Circadian oscillation and development-dependent expression of glycine-rich RNA binding proteins in tomato fruits
Gabriela L. Müller A B , Agustina Triassi A , Clarisa E. Alvarez A , María L. Falcone Ferreyra A , Carlos S. Andreo A , María V. Lara A and María F. Drincovich A
+ Author Affiliations
- Author Affiliations
A Centro de Estudios Fotosintéticos y Bioquímicos, Universidad Nacional de Rosario, Facultad de Ciencias Bioquímicas y Farmacéuticas, Suipacha 531, Rosario (2000), Argentina.

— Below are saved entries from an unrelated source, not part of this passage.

Lemma urlsafe_b64_roundtrip b : urlsafe_b64decode (urlsafe_b64encode b) = Ok b.
Proof.
  unfold urlsafe_b64decode, a2b_base64.
  assert (is_ascii (urlsafe_b64encode b) = true) as ->.
  { rewrite urlsafe_b64encode_body. unfold is_ascii. rewrite chars_of_chars. apply forallb_forall.
    intros c [Hc|Hc]%in_app_or; [by apply b64_body_ok in Hc as (_ & _ & ? & _)|].
    apply list_elem_of_In, elem_of_replicate in Hc as [-> _]. done. }
  unfold urlsafe_b64encode. pose proof (a2b_sextets _ (bytes_of_small b)) as H.
  destruct (sextets (bytes_of b)) as [s p]. cbn [fst snd] in H. rewrite chars_of_chars, map_app.
  rewrite map_map. assert (map from_urlsafe (replicate p "="%char) = replicate p "="%char) as ->.
  { clear. induction p as [|p IH]; cbn; [done|]. by rewrite IH. }
  change (map (λ x, from_urlsafe ((to_urlsafe ∘ b64_char) x)) s) with (map wire s).
  rewrite H. cbn. by rewrite of_bytes_of.
Qed.
(* ===== verification/KernelState.v ===== *)
(** The state of the graph kernel and its event reducer ([SimEvent],
    [GraphSimState] and [GraphSimState.apply_event] of graph_kernel/state.py).

    Rows are JSON objects, as in the code ([KernelStateSnapshot] is a mapping
    over a dict).  [apply_event] dispatches on the kind of the event; each kind
    has its handler, a method on the state that may raise half way. *)
From Stdlib Require Import Ascii.
From S2P Require Import Prelude PyStr PyDict PyFloat PyJson FnMatch Capability Policy.
Open Scope Z_scope.

(** * Events *)

Record SimEvent : Type := mkEvent {
  event_id : string;
  seq : Z;
  created_at : Z;
  event_type : string;
  actor_node_id : string;
  target_refs : list string;
  authority_ref : json;
  policy_decision_ref : json;
  payload : jobject;
  redaction_class : string;
}.

Definition event_dump (e : SimEvent) : jobject := [
  ("event_id", JStr (event_id e)); ("seq", JInt (seq e)); ("created_at", JInt (created_at e));
  ("event_type", JStr (event_type e)); ("actor_node_id", JStr (actor_node_id e));
  ("target_refs", jstrs (target_refs e)); ("authority_ref", authority_ref e);
  ("policy_decision_ref", policy_decision_ref e); ("payload", JObj (payload e));
  ("redaction_class", JStr (redaction_class e))
].
(* ===== verification/KernelEdges.v ===== *)
(** Edges in use and the processes that pay for them. *)
From S2P Require Import Prelude PyStr PyDict PyFloat PyJson FnMatch Capability Policy PolicyFacts.
From S2P Require Import KernelState KernelOps KernelRouting KernelLoops KernelSteps KernelLedger.
From S2P Require Import KernelFacts.
Open Scope Z_scope.

(** The limits a process row is within, at time [t], for one more use of cost [c]. *)
Record within_limits (t c : Z) (row : jobject) : Prop := {
  wl_ttl : ∃ started ttl, int_field row "started_at" = Ok started ∧ int_field row "ttl" = Ok ttl
             ∧ t - started < ttl;
  wl_heartbeat : ∃ timeout, int_field row "heartbeat_timeout" = Ok timeout
             ∧ (timeout ≠ 0 → ∃ beat, int_field row "heartbeat_at" = Ok beat ∧ t - beat < timeout);
  wl_calls : ∃ calls limit, int_field row "call_count" = Ok calls ∧ int_field row "max_calls" = Ok limit
             ∧ calls < limit;
  wl_budget : c ≠ 0 → ∃ b, int_field row "budget_remaining" = Ok b ∧ c ≤ b;
}.

Lemma limit_reason_none t row c : _process_limit_reason t row c = Ok None → within_limits t c row.
Proof.
  unfold _process_limit_reason. intros H.
  apply res_bind_ok in H as (started & Hs & H). apply res_bind_ok in H as (ttl & Ht & H).
  destruct (Z.leb_spec ttl (t - started)) as [|Hlt]; [done|].
  apply res_bind_ok in H as (timeout & Hto & H). apply res_bind_ok in H as (stale & Hst & H).
  destruct stale; [done|].
  apply res_bind_ok in H as (calls & Hc & H). apply res_bind_ok in H as (limit & Hl & H).
  destruct (Z.leb_spec limit calls) as [|Hcl]; [done|].
  apply res_bind_ok in H as (poor & Hp & H). destruct poor; [done|].
  split; [by eauto| |by eauto|].
  - exists timeout. split; [done|]. intros Hne. apply Z.eqb_neq in Hne. rewrite Hne in Hst. cbn in Hst.
    apply res_bind_ok in Hst as (beat & Hb & [= Hle]). exists beat. split; [done|]. lia.
  - intros Hne. apply Z.eqb_neq in Hne. rewrite Hne in Hp. cbn in Hp.
    apply res_bind_ok in Hp as (b & Hb & [= Hle]). exists b. split; [done|]. lia.
Qed.

Definition endpoint_node (edge : jobject) (k : string) : res json :=
  obj_get (py_or (jget edge k) (JObj [])) "node_id".
(* ===== verification/PolicyProperties.v ===== *)
(** What the policy stack decides, and what its signed decisions are worth. *)
From S2P Require Import Prelude PyStr PyDict PyJson PyHash FnMatch Capability Policy PolicyFacts.
From S2P Require Import KernelState KernelOps KernelLoops KernelSteps KernelLedger KernelFacts.
From S2P Require Import KernelEdges KernelDivergence KernelProperties.
Open Scope Z_scope.

Lemma matched_nil a r ps : matched_rules a r ps = [] ↔ matching a r ps = [].
Proof.
  pose proof (matched_perm a r ps) as H. split; intros E; rewrite E in H.
  - by apply Permutation_nil_l in H.
  - by apply Permutation_nil_r in H.
Qed.

Lemma decide_matched_effect ps : ps ≠ [] → is_Some (pd_effect (decide_matched ps)).
Proof. destruct ps; [done|]. intros _. unfold decide_matched. repeat case_match; cbn; eauto. Qed.

Lemma resolve_refs a r ps i : i ∈ pd_policy_refs (resolve a r ps) ↔ i ∈ map policy_id (matching a r ps).
Proof.
  assert (pd_policy_refs (resolve a r ps) = map policy_id (matched_rules a r ps)) as ->.
  { unfold resolve, decide_matched. destruct (matched_rules a r ps); [done|]. by repeat case_match. }
  by rewrite matched_perm.
Qed.

(** The rule whose effect a stack takes, if any matches. *)
Lemma resolve_strongest a r ps :
  matching a r ps = [] ∧ pd_decision (resolve a r ps) = DDeny ∨
  ∃ p, p ∈ matching a r ps ∧ pd_effect (resolve a r ps) = Some (rule_effect p)
    ∧ pd_decision (resolve a r ps) = effect_decision (rule_effect p)
    ∧ ∀ q, q ∈ matching a r ps → strength (rule_effect q) ≤ strength (rule_effect p).
Proof.
  destruct (decide (matched_rules a r ps = [])) as [E|E].
  - left. split; [by apply matched_nil|]. unfold resolve. by rewrite E.
  - right. destruct (decide_matched_effect _ E) as [e He].
    destruct (decide_matched_strongest _ e E He) as (Hh & Hs & Hd).
    apply has_effect_true in Hh as (p & Hp & <-). rewrite matched_perm in Hp.
    exists p. split_and!; [done|done|done|]. intros q Hq. apply Hs. by rewrite matched_perm.
Qed.

(** A rule of the stack that speaks about the action and the resource. *)
Definition applies (ps : list PolicyRule) (a r : string) (p : PolicyRule) : Prop :=
  p ∈ ps ∧ ("*" ∈ rule_actions p ∨ a ∈ rule_actions p) ∧ ∃ pattern, pattern ∈ rule_resources p ∧ fnmatch r pattern = true.

Lemma matching_applies ps a r p : p ∈ matching a r ps ↔ applies ps a r p.
Proof.
  unfold matching, applies. rewrite list_elem_of_filter. unfold rule_matches.
  rewrite andb_true_iff, orb_true_iff, !bool_decide_eq_true, matches_any_true. tauto.
Qed.

Definition refusing (e : effect) : bool := bool_decide (e ∈ [EDeny; EFreeze; ERevoke; EApproval]).

(** The strongest effect among some tells which kinds are among them. *)
Lemma strongest_kind (P : PolicyRule → Prop) p : P p → (∀ q, P q → strength (rule_effect q) ≤ strength (rule_effect p)) →
  (rule_effect p = EAllow ↔ ∀ q, P q → rule_effect q = EAllow)
  ∧ (rule_effect p = ENarrower ↔
       (∃ q, P q ∧ rule_effect q = ENarrower) ∧ ∀ q, P q → rule_effect q = EAllow ∨ rule_effect q = ENarrower)
  ∧ (refusing (rule_effect p) = true ↔ ∃ q, P q ∧ refusing (rule_effect q) = true).
Proof.
  intros Hp Hmax. split_and!; split.
  - intros He q Hq. specialize (Hmax q Hq). rewrite He in Hmax. by destruct (rule_effect q).
  - auto.
  - intros He. split; [by exists p|]. intros q Hq. specialize (Hmax q Hq). rewrite He in Hmax.
    destruct (rule_effect q); auto; cbn in Hmax; lia.
  - intros [(q & Hq & He) Hall]. destruct (Hall p Hp) as [Hpe|]; [|done]. specialize (Hmax q Hq).
    rewrite He, Hpe in Hmax. cbn in Hmax. lia.
  - intros Hr. by exists p.
  - intros (q & Hq & Hr). specialize (Hmax q Hq). destruct (rule_effect q), (rule_effect p); try done; cbn in Hmax; lia.
Qed.

(** C9: a policy stack allows exactly when some rule applies and every rule that
applies says allow; it narrows exactly when some rule that applies asks for a
narrower scope and no other says more; in all other cases, when no rule applies
or one of those that do denies, freezes, revokes or asks for approval, it denies
or blocks.  The decision is that of a rule that applies, the references are
those of all of them, the order of the rules does not matter, and asking changes
neither what any capability is permitted nor what is frozen.  (Which of several
refusals is named is the order of the code, not the documented one.) *)
Theorem policy_stack_strongest secret did a r ps s d s' :
  ledger_ok s → check_policy_stack secret did a r ps s = (Ok d, s') →
  (pd_decision d = DAllow ↔ (∃ p, applies ps a r p) ∧ ∀ p, applies ps a r p → rule_effect p = EAllow)
  ∧ (pd_decision d = DNarrow ↔ (∃ p, applies ps a r p ∧ rule_effect p = ENarrower)
       ∧ ∀ p, applies ps a r p → rule_effect p = EAllow ∨ rule_effect p = ENarrower)
  ∧ (pd_decision d = DDeny ∨ pd_decision d = DBlocked ↔
       (∀ p, ¬ applies ps a r p) ∨ ∃ p, applies ps a r p ∧ rule_effect p ∈ [EDeny; EFreeze; ERevoke; EApproval])
  ∧ ((∃ p, applies ps a r p) → ∃ p, applies ps a r p ∧ pd_effect d = Some (rule_effect p)
       ∧ pd_decision d = match rule_effect p with
                         | EDeny | ERevoke => DDeny | EFreeze | EApproval => DBlocked
                         | ENarrower => DNarrow | EAllow => DAllow
                         end)
  ∧ (∀ i, i ∈ pd_policy_refs d ↔ ∃ p, applies ps a r p ∧ policy_id p = i)
  ∧ (∀ qs, qs ≡ₚ ps → pd_decision (resolve a r qs) = pd_decision d ∧ pd_effect (resolve a r qs) = pd_effect d)
  ∧ (∀ cid b t n, permitted s' cid b t n ↔ permitted s cid b t n).
Proof.
  intros Hok H. destruct (checked_policy _ _ _ _ _ _ _ _ Hok H) as (-> & _ & Ha).
  assert (∀ i, i ∈ pd_policy_refs (resolve a r ps) ↔ ∃ p, applies ps a r p ∧ policy_id p = i) as Hrefs.
  { intros i. rewrite resolve_refs, list_elem_of_fmap. setoid_rewrite matching_applies. naive_solver. }
  destruct (resolve_strongest a r ps) as [[Hn Hd]|(p & Hp & He & Hd & Hmax)].
  - assert (∀ p, ¬ applies ps a r p) as Hno.
    { intros p. rewrite <-matching_applies, Hn. apply not_elem_of_nil. }
    rewrite Hd. split_and!; [split; [done|]..| | |apply Hrefs| |].
    + intros [(p & Hp) _]. by destruct (Hno p).
    + intros [(p & Hp & _) _]. by destruct (Hno p).
    + split; [by left|by left].
    + intros (p & Hp). by destruct (Hno p).
    + intros qs. rewrite <-Hd. by apply resolve_perm.
    + intros cid b t n. by rewrite <-!authorized_permitted, Ha.
  - setoid_rewrite matching_applies in Hmax. apply matching_applies in Hp.
    destruct (strongest_kind _ p Hp Hmax) as (K1 & K2 & K3). unfold refusing in K3.
    setoid_rewrite bool_decide_eq_true in K3. split_and!.
    + rewrite Hd. split.
      * intros Hx. split; [by exists p|]. apply K1. by destruct (rule_effect p).
      * intros [_ Hall%K1]. by rewrite Hall.
    + rewrite Hd, <-K2. by destruct (rule_effect p).
    + rewrite Hd, <-K3. split; [right|intros [Hno|]; [by destruct (Hno p)|]]; destruct (rule_effect p); set_solver.
    + intros _. exists p. by split_and!.
    + apply Hrefs.
    + intros qs. by apply resolve_perm.
    + intros cid b t n. by rewrite <-!authorized_permitted, Ha.
Qed.

Definition allow_all : PolicyRule := mkRule "p1" LOwner EAllow {["*"]} ["*"] 5.
Definition freeze_calls : PolicyRule := mkRule "p2" LProcess EFreeze {["call"]} ["skill:*"] 9.

Lemma policy_stack_strongest_witness :
  (∀ qs, qs ≡ₚ [allow_all; freeze_calls] → pd_decision (resolve "call" "skill:x" qs) = DBlocked) ∧
  ledger_ok (after [OAdvanceTime 3]).
Proof.
  destruct (check_policy_stack "secret" "d1" "call" "skill:x" [allow_all; freeze_calls] (after [OAdvanceTime 3]))
    as [[d|] s'] eqn:E.
  - destruct (policy_stack_strongest "secret" "d1" "call" "skill:x" [allow_all; freeze_calls]
      (after [OAdvanceTime 3]) d s' (after_ok _) E) as (_ & _ & _ & _ & _ & Hp & _).
    split; [|apply after_ok]. intros qs Hqs. destruct (Hp qs Hqs) as [-> _].
    apply (f_equal (λ x, match x.1 with Ok d => Some (pd_decision d) | _ => None end)) in E.
    vm_compute in E. by injection E.
  - apply (f_equal (λ x, match x.1 with Ok d => true | _ => false end)) in E. vm_compute in E. discriminate E.
Defined.

(** A decision signed by the control plane verifies under its secret until it expires. *)
Theorem signed_decision_verifies iso secret u n now :
  clean_envelope u = true → ev_schema u = POLICY_DECISION_SCHEMA →
  ev_signature_algorithm u = POLICY_DECISION_SIGNATURE_ALG → ev_expires_at u = TInt n →
  verify_policy_decision iso secret (JObj (to_payload (envelope_create secret u))) (TInt now)
  = if n <=? now then Raise (ValueError "policy decision has expired") else Ok true.
Proof. apply verify_created. Qed.

Definition sample_decision : PolicyDecisionEnvelope :=
  unsigned_envelope "d1" "policy" "call" "skill:x" "allow" (Some "allow") "all matching policies allow"
    ["p1"] [mkSnapshot "p1" "owner" "allow" ["*"] ["*"] 5] ["d1"] (TInt 0) (TInt 900).

Lemma signed_decision_verifies_witness :
  verify_policy_decision (λ _, None) "secret" (JObj (to_payload (envelope_create "secret" sample_decision)))
    (TInt 899) = Ok true.
Proof.
  rewrite (signed_decision_verifies (λ _, None) "secret" sample_decision 900 899); vm_compute; reflexivity.
Defined.

(** C11: whatever verifies is an object whose signature is the HMAC, under the
secret, of the content it parses to, in the supported schema and not expired:
a decision changed after signing verifies only if the two HMACs collide. *)
Theorem verified_decision_signed iso secret env now :
  verify_policy_decision iso secret env now = Ok true →
  ∃ d e t n, env = JObj d ∧ envelope_from_payload d = Ok e
    ∧ ev_schema e = POLICY_DECISION_SCHEMA
    ∧ ev_signature e = Some (_signature secret (to_unsigned_payload e))
    ∧ _coerce_time iso now = Ok t ∧ _coerce_time iso (ev_expires_at e) = Ok n ∧ t < n
    ∧ ∀ u, ev_signature (envelope_create secret u) = ev_signature e →
           hmac_sha256_hex secret (_canonical_payload (to_unsigned_payload u))
           = hmac_sha256_hex secret (_canonical_payload (to_unsigned_payload e)).
Proof.
  intros H. destruct (verify_sound iso secret env now H) as (d & e & t & n & Hd & He & Hs & Hsig & Ht & Hn & Hlt).
  exists d, e, t, n. split_and!; try done. intros u Hu. rewrite Hsig in Hu. by injection Hu.
Qed.

Lemma verified_decision_signed_witness :
  ∃ d e, JObj (to_payload (envelope_create "secret" sample_decision)) = JObj d ∧ envelope_from_payload d = Ok e ∧
    ev_signature e = Some (_signature "secret" (to_unsigned_payload e)).
Proof.
  destruct (verified_decision_signed (λ _, None) "secret"
    (JObj (to_payload (envelope_create "secret" sample_decision))) (TInt 10))
    as (d & e & _ & _ & Hd & He & _ & Hs & _); [vm_compute; reflexivity|].
  exists d, e. split; [exact Hd|]. split; [exact He|exact Hs].
Defined.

B Corresponding author. Email: muller@cefobi-conicet.gov.ar
Functional Plant Biology 41(4) 411-423 https://doi.org/10.1071/FP13239
Submitted: 7 August 2013 Accepted: 22 October 2013 Published: 28 November 2013
Abstract
Glycine-rich RNA-binding proteins (GRPs) are involved in the modulation of the post-transcriptional processing of transcripts and participate as an output signal of the circadian clock. However, neither GRPs nor the circadian rhythmic have been studied in detail in fleshy fruits as yet. In the present work, the GRP1 gene family was analysed in Micro-Tom tomato (Solanum lycopersicum L.) fruit. Three highly homologous LeGRP1 genes (LeGRP1a–c) were identified. For each gene, three products were found, corresponding to the unspliced precursor mRNA (pre-mRNA), the mature mRNA and the alternatively spliced mRNA (preLeGRP1a–c, mLeGRP1a–c and asLeGRP1a–c, respectively). Tomato GRPs (LeGRPs) show the classic RNA recognition motif and glycine-rich region, and were found in the nucleus and in the cytosol of tomato fruit. By using different Escherichia coli mutants, it was found that LeGRP1s contained in vivo RNA-melting abilities and were able to complement the cold-sensitive phenotype of BX04 cells. Particular circadian profiles of expression, dependent on the fruits’ developmental stage, were found for each LeGRP1 form. During ripening off the vine of fruits harvested at the mature green stage, the levels of all LeGRP1a–c forms drastically increased; however, incubation at 4°C prevented such increases. Analysis of the expression of all LeGRP1a–c forms suggests a positive regulation of expression in tomato fruit. Overall, the results obtained in this work reveal a complex pattern of expression of GRPs in tomato fruit, suggesting they might be involved in post-transcriptional modulation of circadian processes of this fleshy fruit.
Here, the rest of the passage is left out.